[INPUT FOR THIS TASK — start]

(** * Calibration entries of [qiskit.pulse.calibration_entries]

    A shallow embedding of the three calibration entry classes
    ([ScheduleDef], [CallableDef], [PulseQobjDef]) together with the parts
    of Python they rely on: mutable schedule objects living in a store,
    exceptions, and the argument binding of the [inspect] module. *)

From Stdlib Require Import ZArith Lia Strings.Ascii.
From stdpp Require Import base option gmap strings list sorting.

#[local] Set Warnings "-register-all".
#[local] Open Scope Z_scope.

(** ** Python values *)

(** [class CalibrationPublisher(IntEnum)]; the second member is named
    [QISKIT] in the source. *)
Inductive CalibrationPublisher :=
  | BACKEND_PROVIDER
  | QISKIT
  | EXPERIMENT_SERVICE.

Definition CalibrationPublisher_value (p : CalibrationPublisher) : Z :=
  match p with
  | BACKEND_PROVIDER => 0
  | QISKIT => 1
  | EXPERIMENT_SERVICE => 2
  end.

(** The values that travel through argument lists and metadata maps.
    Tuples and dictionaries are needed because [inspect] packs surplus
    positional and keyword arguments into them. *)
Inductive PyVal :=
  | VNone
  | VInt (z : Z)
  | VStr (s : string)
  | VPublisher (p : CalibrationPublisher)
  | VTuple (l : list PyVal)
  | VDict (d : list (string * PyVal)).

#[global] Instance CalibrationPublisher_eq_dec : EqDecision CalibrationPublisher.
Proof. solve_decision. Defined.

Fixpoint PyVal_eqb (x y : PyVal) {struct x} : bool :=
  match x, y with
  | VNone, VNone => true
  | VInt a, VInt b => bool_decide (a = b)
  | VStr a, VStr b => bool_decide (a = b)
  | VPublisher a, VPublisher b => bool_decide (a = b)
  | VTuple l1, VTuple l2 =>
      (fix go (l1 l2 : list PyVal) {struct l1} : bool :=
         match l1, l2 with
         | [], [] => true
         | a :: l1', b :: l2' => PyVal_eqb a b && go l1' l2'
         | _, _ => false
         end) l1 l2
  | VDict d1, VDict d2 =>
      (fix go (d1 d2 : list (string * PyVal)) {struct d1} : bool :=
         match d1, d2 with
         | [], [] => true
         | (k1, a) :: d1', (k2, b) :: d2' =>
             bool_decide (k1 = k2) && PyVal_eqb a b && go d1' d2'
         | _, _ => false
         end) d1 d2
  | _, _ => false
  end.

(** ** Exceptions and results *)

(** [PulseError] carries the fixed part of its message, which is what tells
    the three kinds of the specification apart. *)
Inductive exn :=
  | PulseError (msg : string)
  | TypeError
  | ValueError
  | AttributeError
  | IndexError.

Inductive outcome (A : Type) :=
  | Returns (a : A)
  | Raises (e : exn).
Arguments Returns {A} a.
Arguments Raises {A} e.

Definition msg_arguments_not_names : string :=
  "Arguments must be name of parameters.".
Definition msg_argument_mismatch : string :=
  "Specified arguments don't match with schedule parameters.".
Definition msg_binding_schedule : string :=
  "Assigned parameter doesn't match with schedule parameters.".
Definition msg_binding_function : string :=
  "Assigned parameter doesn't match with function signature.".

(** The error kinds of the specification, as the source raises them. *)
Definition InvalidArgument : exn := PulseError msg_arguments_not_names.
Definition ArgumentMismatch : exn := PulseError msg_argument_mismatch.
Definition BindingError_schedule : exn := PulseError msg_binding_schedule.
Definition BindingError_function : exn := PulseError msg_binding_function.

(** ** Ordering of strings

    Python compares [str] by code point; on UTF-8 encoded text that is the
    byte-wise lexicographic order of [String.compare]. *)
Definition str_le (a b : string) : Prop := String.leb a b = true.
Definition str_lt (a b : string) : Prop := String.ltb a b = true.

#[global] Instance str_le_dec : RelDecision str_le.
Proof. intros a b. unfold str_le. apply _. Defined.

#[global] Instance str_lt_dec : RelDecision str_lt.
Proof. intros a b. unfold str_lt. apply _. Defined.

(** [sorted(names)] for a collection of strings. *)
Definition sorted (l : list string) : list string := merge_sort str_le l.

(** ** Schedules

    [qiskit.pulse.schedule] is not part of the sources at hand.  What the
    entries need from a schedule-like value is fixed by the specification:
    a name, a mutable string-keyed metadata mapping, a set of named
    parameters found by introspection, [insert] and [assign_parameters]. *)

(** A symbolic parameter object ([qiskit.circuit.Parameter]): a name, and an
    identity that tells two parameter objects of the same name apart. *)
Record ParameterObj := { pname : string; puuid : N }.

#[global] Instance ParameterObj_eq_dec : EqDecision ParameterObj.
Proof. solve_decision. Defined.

[INPUT FOR THIS TASK — finish]

**GOAL OF THE EXERCISE**: The records above are to be repeated exactly, in their entirety.

**ANSWER TO THIS PROBLEM**:
(** * Calibration entries of [qiskit.pulse.calibration_entries]

    A shallow embedding of the three calibration entry classes
    ([ScheduleDef], [CallableDef], [PulseQobjDef]) together with the parts
    of Python they rely on: mutable schedule objects living in a store,
    exceptions, and the argument binding of the [inspect] module. *)

From Stdlib Require Import ZArith Lia Strings.Ascii.
From stdpp Require Import base option gmap strings list sorting.

#[local] Set Warnings "-register-all".
#[local] Open Scope Z_scope.

(** ** Python values *)

(** [class CalibrationPublisher(IntEnum)]; the second member is named
    [QISKIT] in the source. *)
Inductive CalibrationPublisher :=
  | BACKEND_PROVIDER
  | QISKIT
  | EXPERIMENT_SERVICE.

Definition CalibrationPublisher_value (p : CalibrationPublisher) : Z :=
  match p with
  | BACKEND_PROVIDER => 0
  | QISKIT => 1
  | EXPERIMENT_SERVICE => 2
  end.

(** The values that travel through argument lists and metadata maps.
    Tuples and dictionaries are needed because [inspect] packs surplus
    positional and keyword arguments into them. *)
Inductive PyVal :=
  | VNone
  | VInt (z : Z)
  | VStr (s : string)
  | VPublisher (p : CalibrationPublisher)
  | VTuple (l : list PyVal)
  | VDict (d : list (string * PyVal)).

#[global] Instance CalibrationPublisher_eq_dec : EqDecision CalibrationPublisher.
Proof. solve_decision. Defined.

Fixpoint PyVal_eqb (x y : PyVal) {struct x} : bool :=
  match x, y with
  | VNone, VNone => true
  | VInt a, VInt b => bool_decide (a = b)
  | VStr a, VStr b => bool_decide (a = b)
  | VPublisher a, VPublisher b => bool_decide (a = b)
  | VTuple l1, VTuple l2 =>
      (fix go (l1 l2 : list PyVal) {struct l1} : bool :=
         match l1, l2 with
         | [], [] => true
         | a :: l1', b :: l2' => PyVal_eqb a b && go l1' l2'
         | _, _ => false
         end) l1 l2
  | VDict d1, VDict d2 =>
      (fix go (d1 d2 : list (string * PyVal)) {struct d1} : bool :=
         match d1, d2 with
         | [], [] => true
         | (k1, a) :: d1', (k2, b) :: d2' =>
             bool_decide (k1 = k2) && PyVal_eqb a b && go d1' d2'
         | _, _ => false
         end) d1 d2
  | _, _ => false
  end.

(** ** Exceptions and results *)

(** [PulseError] carries the fixed part of its message, which is what tells
    the three kinds of the specification apart. *)
Inductive exn :=
  | PulseError (msg : string)
  | TypeError
  | ValueError
  | AttributeError
  | IndexError.

Inductive outcome (A : Type) :=
  | Returns (a : A)
  | Raises (e : exn).
Arguments Returns {A} a.
Arguments Raises {A} e.

Definition msg_arguments_not_names : string :=
  "Arguments must be name of parameters.".
Definition msg_argument_mismatch : string :=
  "Specified arguments don't match with schedule parameters.".
Definition msg_binding_schedule : string :=
  "Assigned parameter doesn't match with schedule parameters.".
Definition msg_binding_function : string :=
  "Assigned parameter doesn't match with function signature.".

(** The error kinds of the specification, as the source raises them. *)
Definition InvalidArgument : exn := PulseError msg_arguments_not_names.
Definition ArgumentMismatch : exn := PulseError msg_argument_mismatch.
Definition BindingError_schedule : exn := PulseError msg_binding_schedule.
Definition BindingError_function : exn := PulseError msg_binding_function.

(** ** Ordering of strings

    Python compares [str] by code point; on UTF-8 encoded text that is the
    byte-wise lexicographic order of [String.compare]. *)
Definition str_le (a b : string) : Prop := String.leb a b = true.
Definition str_lt (a b : string) : Prop := String.ltb a b = true.

#[global] Instance str_le_dec : RelDecision str_le.
Proof. intros a b. unfold str_le. apply _. Defined.

#[global] Instance str_lt_dec : RelDecision str_lt.
Proof. intros a b. unfold str_lt. apply _. Defined.

(** [sorted(names)] for a collection of strings. *)
Definition sorted (l : list string) : list string := merge_sort str_le l.

(** ** Schedules

    [qiskit.pulse.schedule] is not part of the sources at hand.  What the
    entries need from a schedule-like value is fixed by the specification:
    a name, a mutable string-keyed metadata mapping, a set of named
    parameters found by introspection, [insert] and [assign_parameters]. *)

(** A symbolic parameter object ([qiskit.circuit.Parameter]): a name, and an
    identity that tells two parameter objects of the same name apart. *)
Record ParameterObj := { pname : string; puuid : N }.

#[global] Instance ParameterObj_eq_dec : EqDecision ParameterObj.
Proof. solve_decision. Defined.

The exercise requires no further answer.